:: HOW TO COMPLETE THIS TASK ::
Within the listing below, filter for "registry" and copy every matching line.

:: INFORMATION SUPPLIED ::
== Segment start ==

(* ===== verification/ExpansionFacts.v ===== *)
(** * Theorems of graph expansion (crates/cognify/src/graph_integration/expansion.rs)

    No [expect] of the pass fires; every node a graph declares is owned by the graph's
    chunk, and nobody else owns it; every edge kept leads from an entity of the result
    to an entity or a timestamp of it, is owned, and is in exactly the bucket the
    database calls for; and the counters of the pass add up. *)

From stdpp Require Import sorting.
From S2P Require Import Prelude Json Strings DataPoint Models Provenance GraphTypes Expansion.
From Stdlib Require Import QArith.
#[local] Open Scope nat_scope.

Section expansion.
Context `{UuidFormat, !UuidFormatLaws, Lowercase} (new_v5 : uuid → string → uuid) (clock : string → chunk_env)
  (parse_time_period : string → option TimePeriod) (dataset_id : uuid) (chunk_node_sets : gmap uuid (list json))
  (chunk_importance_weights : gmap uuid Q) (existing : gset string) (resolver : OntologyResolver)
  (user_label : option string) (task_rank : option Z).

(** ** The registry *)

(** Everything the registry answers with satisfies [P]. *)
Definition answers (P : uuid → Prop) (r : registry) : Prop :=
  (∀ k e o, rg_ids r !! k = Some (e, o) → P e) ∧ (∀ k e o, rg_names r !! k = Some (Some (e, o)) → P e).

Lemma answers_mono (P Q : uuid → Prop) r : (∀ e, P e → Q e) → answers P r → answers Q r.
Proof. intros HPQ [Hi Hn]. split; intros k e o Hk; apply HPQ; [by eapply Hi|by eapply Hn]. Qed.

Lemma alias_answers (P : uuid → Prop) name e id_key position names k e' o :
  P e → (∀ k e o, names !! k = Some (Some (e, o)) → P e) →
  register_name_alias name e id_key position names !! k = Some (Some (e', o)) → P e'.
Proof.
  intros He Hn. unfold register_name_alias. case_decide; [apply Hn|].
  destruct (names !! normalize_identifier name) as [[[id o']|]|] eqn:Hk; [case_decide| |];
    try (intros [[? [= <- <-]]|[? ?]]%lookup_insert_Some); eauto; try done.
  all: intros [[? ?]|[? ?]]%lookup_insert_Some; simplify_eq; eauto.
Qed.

== Segment end ==
== Segment start ==

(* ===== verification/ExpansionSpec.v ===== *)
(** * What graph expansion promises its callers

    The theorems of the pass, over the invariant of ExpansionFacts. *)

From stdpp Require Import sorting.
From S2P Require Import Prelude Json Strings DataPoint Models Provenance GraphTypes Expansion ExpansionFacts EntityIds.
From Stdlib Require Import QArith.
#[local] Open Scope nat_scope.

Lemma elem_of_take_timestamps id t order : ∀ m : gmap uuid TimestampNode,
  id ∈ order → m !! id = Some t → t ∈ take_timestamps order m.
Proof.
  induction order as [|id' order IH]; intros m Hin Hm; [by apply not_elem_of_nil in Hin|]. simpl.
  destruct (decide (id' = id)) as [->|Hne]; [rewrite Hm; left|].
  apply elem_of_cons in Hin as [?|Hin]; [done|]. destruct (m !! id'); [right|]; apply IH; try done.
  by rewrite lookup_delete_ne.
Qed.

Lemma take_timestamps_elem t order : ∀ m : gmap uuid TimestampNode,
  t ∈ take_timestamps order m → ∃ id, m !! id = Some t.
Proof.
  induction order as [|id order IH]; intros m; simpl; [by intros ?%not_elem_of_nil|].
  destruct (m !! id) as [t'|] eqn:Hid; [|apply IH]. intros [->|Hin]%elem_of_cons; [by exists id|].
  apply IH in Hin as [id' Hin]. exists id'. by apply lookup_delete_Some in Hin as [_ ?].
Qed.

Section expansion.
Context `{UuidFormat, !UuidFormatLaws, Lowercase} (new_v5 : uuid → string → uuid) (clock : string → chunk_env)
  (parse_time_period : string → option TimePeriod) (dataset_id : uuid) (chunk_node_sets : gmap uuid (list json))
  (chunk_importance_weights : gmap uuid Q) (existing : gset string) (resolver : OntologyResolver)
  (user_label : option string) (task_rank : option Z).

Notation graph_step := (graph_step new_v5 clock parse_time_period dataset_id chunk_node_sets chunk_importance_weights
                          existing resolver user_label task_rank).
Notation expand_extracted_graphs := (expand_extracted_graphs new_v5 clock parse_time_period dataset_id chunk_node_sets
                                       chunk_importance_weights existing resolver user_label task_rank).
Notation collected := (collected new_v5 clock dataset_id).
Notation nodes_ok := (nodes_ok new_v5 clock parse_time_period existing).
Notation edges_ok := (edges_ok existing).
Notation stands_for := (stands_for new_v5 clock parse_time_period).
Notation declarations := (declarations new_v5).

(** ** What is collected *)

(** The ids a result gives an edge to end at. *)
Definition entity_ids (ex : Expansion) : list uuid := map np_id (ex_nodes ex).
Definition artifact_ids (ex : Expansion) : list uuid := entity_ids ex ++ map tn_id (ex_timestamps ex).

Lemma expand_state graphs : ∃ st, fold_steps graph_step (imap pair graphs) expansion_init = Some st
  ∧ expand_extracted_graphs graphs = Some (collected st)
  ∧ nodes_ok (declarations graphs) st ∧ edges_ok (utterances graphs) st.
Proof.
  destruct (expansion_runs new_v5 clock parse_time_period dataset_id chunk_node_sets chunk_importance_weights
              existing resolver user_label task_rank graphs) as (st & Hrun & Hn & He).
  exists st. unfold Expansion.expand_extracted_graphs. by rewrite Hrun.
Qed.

== Segment end ==

:: ANSWER TO THIS EXERCISE ::
(** ** The registry *)
(** Everything the registry answers with satisfies [P]. *)
Definition answers (P : uuid → Prop) (r : registry) : Prop :=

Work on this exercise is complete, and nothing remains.